▶ **To do**: Lines from the beginning of the entries up to and including the one with "(mkTensor [1; 2]%nat [[5;" must be duplicated word for word; leave out all others.

[Stored items]

--- START ---

Lemma unshape_shape_states_inverse_witness :
  exists y : T4 Z,
    shape_states MoreSamples.layer_heads2 1 MoreSamples.states22 = Ok y
    /\ unshape y = Ok MoreSamples.states22.
Proof.
  destruct (shape_states MoreSamples.layer_heads2 1 MoreSamples.states22) as [y|e] eqn:E;
    [ | vm_compute in E; discriminate E ].
  exists y. split; [reflexivity | ].
  exact (proj1 (unshape_shape_states_inverse MoreSamples.layer_heads2 1)
           MoreSamples.states22 y eq_refl E).
Defined.

Lemma project_appends_to_cache_witness :
  exists y : T4 Z,
    project (AttnSamples.layer_of AttnSamples.mta_skip2) 1 AttnSamples.hidden1
      (fun x => x) None (Some AttnSamples.keys2) = Ok y
    /\ to_dim2 y 2 = AttnSamples.keys2.
Proof.
  destruct (project (AttnSamples.layer_of AttnSamples.mta_skip2) 1 AttnSamples.hidden1
              (fun x => x) None (Some AttnSamples.keys2)) as [y|e] eqn:E;
    [ | vm_compute in E; discriminate E ].
  exists y. split; [reflexivity | ].
  destruct (project_appends_to_cache (AttnSamples.layer_of AttnSamples.mta_skip2) 1
              AttnSamples.hidden1 (fun x => x) AttnSamples.keys2 y eq_refl eq_refl E)
    as (hs & b & n & p & s & d & _ & Hp & _ & _ & Hto & _).
  injection Hp as <- <- <- <-. exact Hto.
Defined.

Lemma save_stores_unmasked_positions_witness :
  let out := MemTransAttn.save (fun x => x) AttnSamples.mta_save
               AttnSamples.keys2 AttnSamples.values2 in
  snd out = Ok tt
  /\ MemTransDatastore.cur_idx (MemTransAttn.dstore (fst out)) = 1
  /\ option_map (fun x => slice (elems x) 0 1)
       (MemTransDatastore.tokens (MemTransAttn.dstore (fst out)))
     = Some [0].
Proof.
  cbv zeta.
  destruct (save_stores_unmasked_positions (fun x => x) AttnSamples.mta_save
              AttnSamples.keys2 AttnSamples.values2 1 1 2 1
              (mkTensor [1; 2]%nat [[5; -100]]) (mkTensor [1; 2]%nat [[0; 5]])
              eq_refl eq_refl eq_refl eq_refl eq_refl eq_refl eq_refl eq_refl
              eq_refl eq_refl eq_refl eq_refl eq_refl eq_refl ltac:(simpl; lia))
    as (H1 & H2 & H3 & _).
  split; [exact H1 | ]. split; [exact H2 | exact H3].
Defined.

(** * [build_index] *)

Section Batches.
Context {A : Type}.

Lemma slice_nat (l : list A) (a n : nat) :
  (a <= length l)%nat ->
  slice l (Z.of_nat a) (Z.of_nat a + Z.of_nat n) = firstn n (skipn a l).
Proof.
  intros Ha. unfold slice.
  rewrite (slice_bound_in (length l) (Z.of_nat a)) by lia.
  rewrite (slice_bound_nonneg (length l) (Z.of_nat a + Z.of_nat n)) by lia.
  rewrite Nat2Z.id.
  replace (Z.to_nat (Z.of_nat a + Z.of_nat n)) with (a + n)%nat by lia.
  destruct (Nat.le_ge_cases (a + n) (length l)) as [H|H].
  - f_equal. lia.
  - replace (Nat.min (a + n) (length l) - a)%nat with (length l - a)%nat by lia.
    rewrite <- (length_skipn a l).
    rewrite firstn_all. symmetry. apply firstn_all2. rewrite length_skipn. lia.
Qed.

(** consecutive batches of [n] entries cover the list *)
Lemma concat_batches (n : nat) :
  forall (c : nat) (l : list A),
    (length l <= c * n)%nat ->
    concat (map (fun i => firstn n (skipn (i * n) l)) (seq 0 c)) = l.
Proof.
  induction c as [|c IH]; intros l Hl.
  - simpl in *. now destruct l.
  - cbn [seq map concat]. cbn [Nat.mul skipn].
    rewrite <- seq_shift, map_map.
    rewrite (map_ext _ (fun i => firstn n (skipn (i * n) (skipn n l)))).
    + rewrite IH by (rewrite length_skipn; simpl in Hl; lia). apply firstn_skipn.
    + intros i. rewrite skipn_skipn. do 2 f_equal. simpl. lia.
Qed.

End Batches.

Lemma range_count (n b : Z) :
  0 < b -> 0 <= n ->
  let count := if 0 <? n then (n - 1) / b + 1 else 0 in
  0 <= count /\ n <= count * b /\ (forall i, 0 <= i < count -> i * b < n).
Proof.
  intros Hb Hn. cbv zeta. destruct (0 <? n) eqn:E.
  - apply Z.ltb_lt in E.
    pose proof (Z.div_pos (n - 1) b ltac:(lia) Hb) as Hq.
    pose proof (Z.mul_div_le (n - 1) b Hb) as H1.
    pose proof (Z.mul_succ_div_gt (n - 1) b Hb) as H2.
    split; [lia | ]. split; [nia | ]. intros i Hi. nia.
  - apply Z.ltb_ge in E. split; [lia | ]. split; [lia | ]. intros i Hi. lia.
Qed.

Section BuildIndexProps.
Import MemTransDatastore.
Context {F Index : Type}.
Variable astype_float32 : F -> F.
Variable index_flat_ip : Z -> Index.
Variable is_trained : Index -> bool.
Variable index_train : Index -> T2 F -> Index.
Variable index_add : Index -> T2 F -> Index.

Local Abbreviation store := (@MemTransDatastore.t F Index).
Local Abbreviation build_index_ :=
  (build_index astype_float32 index_flat_ip is_trained index_train index_add).
Local Abbreviation build_index_loop_ :=
  (build_index_loop astype_float32 index_flat_ip is_trained index_train index_add).

(** the unused slots removed from the keys of head [h] *)
Local Abbreviation kept_of self h :=
  (slice_to (nth h (elems (keys self)) []) (cur_idx self)).

Local Abbreviation head_keys self h :=
  (mkTensor (length (kept_of self h) :: skipn 2 (shape (keys self))) (kept_of self h)).

Local Abbreviation starts_of self batch_size h :=
  (match py_range 0 (Z.of_nat (length (kept_of self h))) batch_size with
   | Ok starts => starts
   | Raise _ => []
   end).

(** what the loop records for head [h] *)
Local Abbreviation head_events loc self batch_size h :=
  (map (fun b => index_add_call h
                   (t2_map astype_float32
                      (t2_slice (head_keys self h) b (b + batch_size))))
       (starts_of self batch_size h)
   ++ [write_index_call h (index_path loc self (Z.of_nat h))]).

Lemma add_batches_log (h : nat) (keys_one_head : T2 F) (batch_size : Z)
  (starts : list Z) :
  forall index log,
    snd (add_batches astype_float32 index_add index h keys_one_head batch_size starts log)
    = log ++ map (fun b => index_add_call h
                             (t2_map astype_float32
                                (t2_slice keys_one_head b (b + batch_size)))) starts.
Proof.
  induction starts as [|b starts IH]; intros index log; cbn [add_batches map].
  - now rewrite app_nil_r.
  - rewrite IH. now rewrite <- app_assoc.
Qed.

Lemma py_range_nonzero (start stop step : Z) :
  step <> 0 -> exists starts, py_range start stop step = Ok starts.
Proof.
  intros H. unfold py_range.
  destruct (step =? 0) eqn:E; [apply Z.eqb_eq in E; contradiction | ].
  eexists. reflexivity.
Qed.

Lemma build_index_loop_log (loc : location) (self : store) (batch_size : Z)
  (heads : list nat) :
  batch_size <> 0 ->
  Forall (fun h => (h < length (elems (keys self)))%nat) heads ->
  forall acc log,
    let out := build_index_loop_ loc self batch_size heads acc log in
    snd out = Ok tt
    /\ length (fst (fst out)) = (length acc + length heads)%nat
    /\ snd (fst out) = log ++ flat_map (fun h => head_events loc self batch_size h) heads.
Proof.
  intros Hb. induction 1 as [|h heads Hh Hrest IH]; intros acc log; cbv zeta.
  - cbn. rewrite app_nil_r. repeat split; lia.
  - cbn [build_index_loop flat_map].
    rewrite (getitem_nat (elems (keys self)) h [] Hh).
    destruct (py_range_nonzero 0 (Z.of_nat (length (kept_of self h))) batch_size Hb)
      as [starts Hst].
    rewrite Hst.
    match goal with
    | |- context [add_batches ?a ?b ?i ?hh ?k ?bs ?st ?lg] =>
        pose proof (add_batches_log hh k bs st i lg) as Hlog;
        destruct (add_batches a b i hh k bs st lg) as [index' log']
    end.
    cbn [snd] in Hlog. subst log'.
    match goal with
    | |- context [build_index_loop _ _ _ _ _ _ _ _ heads ?a ?l] => specialize (IH a l)
    end.
    cbv zeta in IH. destruct IH as (IH1 & IH2 & IH3).
    split; [exact IH1 | ]. split.
    + rewrite IH2, length_app. cbn [length]. lia.
    + rewrite IH3. rewrite <- !app_assoc. reflexivity.
Qed.

(** the batches of a positive size are non-empty, no longer than the size,
    and cover the rows in order *)
Lemma batches_cover {A : Type} (kept : list A) (batch_size : Z) (starts : list Z) :
  0 < batch_size ->
  py_range 0 (Z.of_nat (length kept)) batch_size = Ok starts ->
  concat (map (fun b => slice kept b (b + batch_size)) starts) = kept
  /\ Forall (fun b => (1 <= length (slice kept b (b + batch_size)))%nat
                      /\ Z.of_nat (length (slice kept b (b + batch_size))) <= batch_size)
       starts.
Proof.
  intros Hb Hr. unfold py_range in Hr.
  destruct (batch_size =? 0) eqn:E0; [apply Z.eqb_eq in E0; lia | ].
  apply Z.ltb_lt in Hb. rewrite Hb in Hr. apply Z.ltb_lt in Hb.
  rewrite Z.sub_0_r in Hr. injection Hr as <-.
  destruct (range_count (Z.of_nat (length kept)) batch_size Hb ltac:(lia))
    as (Hc0 & Hc1 & Hc2).
  set (count := if 0 <? Z.of_nat (length kept)
                then (Z.of_nat (length kept) - 1) / batch_size + 1 else 0) in *.
  set (n := Z.to_nat batch_size).
  assert (Hslice : forall i, (i < Z.to_nat count)%nat ->
             slice kept (Z.of_nat i * batch_size) (Z.of_nat i * batch_size + batch_size)
             = firstn n (skipn (i * n) kept)).
  { intros i Hi. specialize (Hc2 (Z.of_nat i) ltac:(lia)).
    replace (Z.of_nat i * batch_size) with (Z.of_nat (i * n)) by (unfold n; nia).
    replace batch_size with (Z.of_nat n) at 1 by (unfold n; lia).
    apply slice_nat. unfold n. nia. }
  rewrite map_map. split.
  - rewrite (map_ext_in _ (fun i => firstn n (skipn (i * n) kept))).
    + apply concat_batches. unfold n. nia.
    + intros i Hi. apply in_seq in Hi. cbn [Z.add]. apply Hslice. lia.
  - apply Forall_forall. intros b Hin. apply in_map_iff in Hin.
    destruct Hin as (i & <- & Hi). apply in_seq in Hi. cbn [Z.add].
    rewrite Hslice by lia. specialize (Hc2 (Z.of_nat i) ltac:(lia)).
    rewrite length_firstn, length_skipn. unfold n. split; nia.
Qed.

Lemma added_rows_app (h : nat) (l1 l2 : list (@build_event F)) :
  added_rows h (l1 ++ l2) = added_rows h l1 ++ added_rows h l2.
Proof. unfold added_rows. apply flat_map_app. Qed.

Lemma added_rows_adds (h h' : nat) (batches : list (T2 F)) :
  added_rows h (map (index_add_call h') batches)
  = if Nat.eqb h' h then concat (map elems batches) else [].
Proof.
  unfold added_rows. induction batches as [|b batches IH]; cbn [map flat_map concat].
  - now destruct (Nat.eqb h' h).
  - rewrite IH. destruct (Nat.eqb h' h); reflexivity.
Qed.

Lemma added_rows_heads (loc : location) (self : store) (batch_size : Z) (h : nat)
  (heads : list nat) :
  NoDup heads -> In h heads ->
  added_rows h (flat_map (fun h' => head_events loc self batch_size h') heads)
  = concat (map (fun b => elems (t2_map astype_float32
                                   (t2_slice (head_keys self h) b (b + batch_size))))
              (starts_of self batch_size h)).
Proof.
  assert (Hone : forall h',
             added_rows h (head_events loc self batch_size h')
             = if Nat.eqb h' h
               then concat (map (fun b => elems (t2_map astype_float32
                                                   (t2_slice (head_keys self h') b
                                                      (b + batch_size))))
                              (starts_of self batch_size h'))
               else []).
  { intros h'. rewrite added_rows_app.
    rewrite <- (map_map (fun b => t2_map astype_float32
                                    (t2_slice (head_keys self h') b (b + batch_size)))
                  (index_add_call h')).
    rewrite added_rows_adds, map_map. cbn [added_rows flat_map].
    rewrite app_nil_r. reflexivity. }
  assert (Hnone : forall l, ~ In h l ->
             added_rows h (flat_map (fun h' => head_events loc self batch_size h') l) = []).
  { induction l as [|x l IHl]; intros Hn; [reflexivity | ].
    cbn [flat_map]. rewrite added_rows_app, Hone.
    destruct (Nat.eqb x h) eqn:E; [apply Nat.eqb_eq in E; subst; simpl in Hn; tauto | ].
    rewrite IHl; [reflexivity | ]. simpl in Hn. tauto. }
  induction 1 as [|x l Hx Hnd IH]; intros Hin; [contradiction | ].
  cbn [flat_map]. rewrite added_rows_app, Hone.
  destruct (Nat.eqb x h) eqn:E.
  - apply Nat.eqb_eq in E. subst x. rewrite (Hnone l Hx). apply app_nil_r.
  - destruct Hin as [->|Hin]; [rewrite Nat.eqb_refl in E; discriminate | ].
    now rewrite IH.
Qed.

--- END ---

▶ **Output of the task**:
Lemma unshape_shape_states_inverse_witness :
  exists y : T4 Z,
    shape_states MoreSamples.layer_heads2 1 MoreSamples.states22 = Ok y
    /\ unshape y = Ok MoreSamples.states22.
Proof.
  destruct (shape_states MoreSamples.layer_heads2 1 MoreSamples.states22) as [y|e] eqn:E;
    [ | vm_compute in E; discriminate E ].
  exists y. split; [reflexivity | ].
  exact (proj1 (unshape_shape_states_inverse MoreSamples.layer_heads2 1)
           MoreSamples.states22 y eq_refl E).
Defined.

Lemma project_appends_to_cache_witness :
  exists y : T4 Z,
    project (AttnSamples.layer_of AttnSamples.mta_skip2) 1 AttnSamples.hidden1
      (fun x => x) None (Some AttnSamples.keys2) = Ok y
    /\ to_dim2 y 2 = AttnSamples.keys2.
Proof.
  destruct (project (AttnSamples.layer_of AttnSamples.mta_skip2) 1 AttnSamples.hidden1
              (fun x => x) None (Some AttnSamples.keys2)) as [y|e] eqn:E;
    [ | vm_compute in E; discriminate E ].
  exists y. split; [reflexivity | ].
  destruct (project_appends_to_cache (AttnSamples.layer_of AttnSamples.mta_skip2) 1
              AttnSamples.hidden1 (fun x => x) AttnSamples.keys2 y eq_refl eq_refl E)
    as (hs & b & n & p & s & d & _ & Hp & _ & _ & Hto & _).
  injection Hp as <- <- <- <-. exact Hto.
Defined.

Lemma save_stores_unmasked_positions_witness :
  let out := MemTransAttn.save (fun x => x) AttnSamples.mta_save
               AttnSamples.keys2 AttnSamples.values2 in
  snd out = Ok tt
  /\ MemTransDatastore.cur_idx (MemTransAttn.dstore (fst out)) = 1
  /\ option_map (fun x => slice (elems x) 0 1)
       (MemTransDatastore.tokens (MemTransAttn.dstore (fst out)))
     = Some [0].
Proof.
  cbv zeta.
  destruct (save_stores_unmasked_positions (fun x => x) AttnSamples.mta_save
              AttnSamples.keys2 AttnSamples.values2 1 1 2 1
              (mkTensor [1; 2]%nat [[5; -100]]) (mkTensor [1; 2]%nat [[0; 5]])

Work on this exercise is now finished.